[Openstack-operators] How to deal with MTU issue on routers servicing vxlan tenant networks? (openstack-ansible with LXC containers)

Jean-Philippe Evrard jean-philippe at evrard.me
Wed Dec 6 14:12:51 UTC 2017


On 6 December 2017 at 09:09, David Young <davidy at funkypenguin.co.nz> wrote:
> An update to my reply below..
>
> I’ve realized that I need a per-network MTU defined in
> /etc/openstack_deploy/openstack_user_config.yml, so I’ve done the following:
>
> global_overrides:
> <snip>
>   provider_networks:
>     - network:
>         container_bridge: "br-mgmt"
>         <snip>
>         container_mtu: "1500"
>         <snip>
>     - network:
>         container_bridge: "br-vxlan"
>         container_mtu: "1550"
>         type: "vxlan"
>         <snip>
>     - network:
>         container_bridge: "br-vlan"
>         type: "flat"
>         net_name: "flat"
>         container_mtu: "1500"
>         <snip>
>     - network:
>         container_bridge: "br-vlan"
>         type: "vlan"
>         container_mtu: "1500"
>         <snip>
>     - network:
>         container_bridge: "br-storage"
>         type: "raw"
>         container_mtu: "9000"
>         group_binds:
>           - glance_api
>           - cinder_api
>           - cinder_volume
>           - nova_compute
>           - swift_proxy
>
> I think that gets me:
>
> VXLAN LXC interfaces will have an MTU of 1550 (necessary for “raw” 1500 from
> the instances)
> flat/vlan interfaces will have an MTU of 1500 (let’s be consistent)
> storage interfaces can have an MTU of 9000
>
> Then, I set the following in /etc/openstack_deploy/user_variables.yml:
>
> lxc_net_mtu: 1550
> lxc_container_default_mtu: 1550
>
> I don’t know whether this is redundant or not based on the above, but it
> seemed sensible.
>
> I’m rerunning the setup-everything.yml playbook, but still not sure whether
> the changes apply if there’s an existing LXC container defined.
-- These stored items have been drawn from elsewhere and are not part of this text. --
(** The body ran on tables that only completed commands could have changed meanwhile. *)
Definition ran (w : Written) (d : Db) : Prop := exists t t', db_ok (tx_db t) /\ synced d0 (tx_db t) /\ m t = (Ok w, t') /\ synced (tx_db t') d.
Definition torn (w : Written) (plan : TeardownPlan) (v : StateVersion) : Prop :=
  match wr_teardown w with
  | None => tp_before plan = None /\ tp_after plan = None
  | Some (u, reason) => 0 < u /\ presences (runtime v) !! u = None /\ voiceAuthorities (runtime v) !! u = None /\
      (exists n, tp_before plan = Some (disconnect_user connection_order n u reason)) /\
      exists f, tp_after plan = Some (fun w => (f w, CbOk)) /\ forall w, w_db (f w) = w_db w /\ w_voice (f w) = w_voice w
  end.
Definition at_idle (d : Db) (e : execution) : Prop := e = e0 /\ synced d0 d.
Definition at_wrote (w : Written) (d : Db) (e : execution) : Prop := e = e0 /\ ran w d.
Definition at_holding (w : Written) (c : StateCandidate) (d : Db) (e : execution) : Prop := e = e0 /\ ran w d /\ describes d (persistent (version c)).
Definition at_reserved (w : Written) (plan : TeardownPlan) (d : Db) (e : execution) : Prop := exists r,
  e = with_reservation e0 r /\ pr_completed r = false /\ pr_runtimeCommit r = None /\ ran w d /\ describes d (persistent (pu_Version (pr_result r))) /\
  torn w plan (pu_Version (pr_result r)).
Lemma synced_sym d d' : synced d d' -> synced d' d. Proof using Type. intros []. by constructor. Qed.
Lemma ran_synced w d d' : ran w d -> synced d d' -> ran w d'.
Proof. intros (t & t' & ? & ? & ? & ?) Hs. exists t, t'. split_and!; try done. by etrans. Qed.
Lemma mild_idle : mild false at_idle.
Proof. split; [|by intros d e [-> _]]. intros d d' e [-> Hs] Hs'. split; [done|by etrans]. Qed.
Lemma mild_wrote w : mild false (at_wrote w).
Proof. split; [|by intros d e [-> _]]. intros d d' e [-> Hs] Hs'. split; [done|by eapply ran_synced]. Qed.
Lemma mild_holding w c : mild false (at_holding w c).
Proof. split; [|by intros d e [-> _]]. intros d d' e (-> & Hr & Hs) Hs'. split_and!; [done|by eapply ran_synced|by eapply describes_synced]. Qed.
Lemma mild_reserved w plan : mild true (at_reserved w plan).
Proof.
  split; [|intros d e (r & -> & ? & _); by exists r]. intros d d' e (r & ? & ? & ? & ? & ? & ?) Hs. exists r. split_and!; try done; [by eapply ran_synced|by eapply describes_synced].
Qed.
#[local] Hint Resolve mild_idle mild_wrote mild_holding mild_reserved : core.

(** *** Rules *)

Lemma account_t_refuse {A} b Q (R : A -> assertion) er : mild b Q -> triple (stage b Q) (mthrow er) (or_undone R).
Proof using Type. intros Hm. apply triple_throw. intros t p e Hp. by eapply stage_undone. Qed.
Lemma account_t_ensure {A B} b Q (r : result A err) (f : A -> mut B) (R : B -> assertion) : mild b Q -> (forall a, r = Ok a -> triple (stage b Q) (f a) (or_undone R)) ->
  triple (stage b Q) (mbind (ensure r) f) (or_undone R).
Proof using Type. intros Hm Hf. destruct r as [a|er]; [by apply Hf|by apply account_t_refuse]. Qed.
Lemma t_quiet {A} b Q (a : Act DurableError A) : mild b Q -> quiet a -> triple (stage b Q) (durable a) (or_undone (fun _ => stage b Q)).
Proof using Type.
  intros Hm Ha. apply triple_act. intros t p e (Hn & Hd & Hq). destruct (quiet_raise (@ErrOfDurable AuthError) a Ha t Hd) as [Hd' Hs'].
  assert (Hst : stage b Q (Tx.raise ErrOfDurable a t).2 p e) by (split_and!; [done|done|by eapply ml_synced]).
  destruct (Tx.raise _ _ t) as [[x|er] t']; [done|]. by eapply stage_undone.
Qed.
Lemma t_seq {A B} b Q (x : mut A) (f : A -> mut B) (R : B -> assertion) (S : A -> assertion) : triple (stage b Q) x (or_undone S) -> (forall a, triple (S a) (f a) (or_undone R)) ->
  triple (stage b Q) (mbind x f) (or_undone R).
Proof using Type. intros Hx Hf. by eapply triple_bind. Qed.
Lemma account_t_current {A} b Q (f : nat * StateVersion -> mut A) (R : A -> assertion) : triple (stage b Q) (f (pb_pointer p0, pb_current p0)) (or_undone R) ->
  triple (stage b Q) (mbind current f) (or_undone R).
Proof using Type.
  intros Hf t p e k X Hp HX. unfold mbind, current. cbn. destruct Hp as (Hn & Hp). rewrite (nr_pointer _ _ _ _ Hn), (nr_current _ _ _ _ Hn). by apply (Hf t p e k X).
Qed.
Lemma t_known {A B} (P : assertion) (a : A) (f : A -> mut B) R : triple P (f a) R -> triple P (mbind (mret a) f) R.
Proof using Type. intros Hf. exact Hf. Qed.
(** One access to the coordinator, which keeps its registries. *)
Lemma t_coordinator {A} b Q (f : ConnectionCoordinator -> A * ConnectionCoordinator) : (forall c, live c -> live (f c).2) ->
  triple (stage b Q) (on_coordinator f) (or_undone (fun _ => stage b Q)).
Proof using Hothers.
  intros Hf t p e k X (Hn & Hd & Hq) HX. unfold on_coordinator. cbn [run_script]. pose proof (Hf _ (Hothers (tx_step t) _ (nr_live _ _ _ _ Hn))) as Hl.
  destruct (f _) as [a c] eqn:Ef. cbn [run_script]. apply HX. split_and!; [|done|done]. destruct Hn. by constructor.
Qed.

(** *** Before the body *)

#[local] Abbreviation noop_exec := (with_phase e0 false false false true).
Definition marked : assertion := fun t p e => near false d0 pr0 p /\ e = noop_exec.
Lemma t_mark b Q : mild b Q -> b = false -> triple (stage b Q) (reply_error (call CallMarkNoop)) (or_undone (fun _ => marked)).
Proof using Type.
  intros Hm -> t p e k X (Hn & Hd & Hq) HX. pose proof (ml_exec _ _ Hm _ _ Hq) as He. cbn in He. subst e. cbn. by apply HX.
Qed.
Lemma t_replay command :
  triple (stage false at_idle) (replay_account ToUpper hmac signer command) (or_undone (fun o => match o with None => stage false at_idle | Some _ => marked end)).
Proof using Type.
  destruct command as [c|]; [|by apply triple_ret]. unfold replay_account. apply account_t_current. cbn [snd].
  eapply t_seq; [apply t_quiet; [done|apply quiet_lookup]|]. intros [| |er|r]; [by apply triple_ret| |by apply account_t_refuse|].
  all: eapply t_seq; [by apply t_mark|]; intros []; by apply triple_ret.
Qed.
Lemma account_t_begin : triple (stage false at_idle) begin_tx (or_undone (fun _ => stage false at_idle)).
Proof using Type. intros t p e k X Hp HX. unfold begin_tx. destruct (fault _); apply HX; [apply (stage_undone false at_idle); [done|exact Hp]|exact Hp]. Qed.
Lemma account_t_admit command : triple (stage false at_idle) (admit_account command) (or_undone (fun _ => stage false at_idle)).
Proof using Type. destruct command; [|by apply triple_ret]. apply t_quiet; [done|apply quiet_Admit]. Qed.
We’ll find
> out soon enough…
>
> Cheers,
> D
>
> On 06/12/2017 21:51, David Young wrote:
>
> Hello,
>
> Thanks for the reply, responses inline below:
>
> Hello,
>
> I haven't touched this for a while, but could you give us your user_*
> variable overrides?
>
> OK, here we go. Let me know if there’s a preferred way to send large data
> blocks - I considered a gist or a pastebin, but figured that having the
> content archived with the mailing list message would be the best result.
>
> I think the overrides is what you’re asking for? The only MTU-related
> override I have is “containermtu” for the vxlan network below. I expect it
> doesn’t actually _do anything though, because I can’t find the string
> “container_mtu” within any of the related ansible roles (see grep for
> container_mtu vs container_bridge below for illustration). I found
> https://bugs.launchpad.net/openstack-ansible/+bug/1678165 which looked
> related
>
> root at nbs-dh-09:~# grep container_mtu /etc/ansible/ -ri
> root at nbs-dh-09:~# grep container_bridge /etc/ansible/ -ri
> /etc/ansible/roles/plugins/library/provider_networks:#     container_bridge:
> "br-mgmt"
> /etc/ansible/roles/plugins/library/provider_networks:#     container_bridge:
> "br-vxlan"
> /etc/ansible/roles/plugins/library/provider_networks:#     container_bridge:
> "br-vlan"
> /etc/ansible/roles/plugins/library/provider_networks:#     container_bridge:
> "br-vlan"
> /etc/ansible/roles/plugins/library/provider_networks:#     container_bridge:
> "br-storage"
> /etc/ansible/roles/plugins/library/provider_networks:
> bind_device = net['network']['container_bridge']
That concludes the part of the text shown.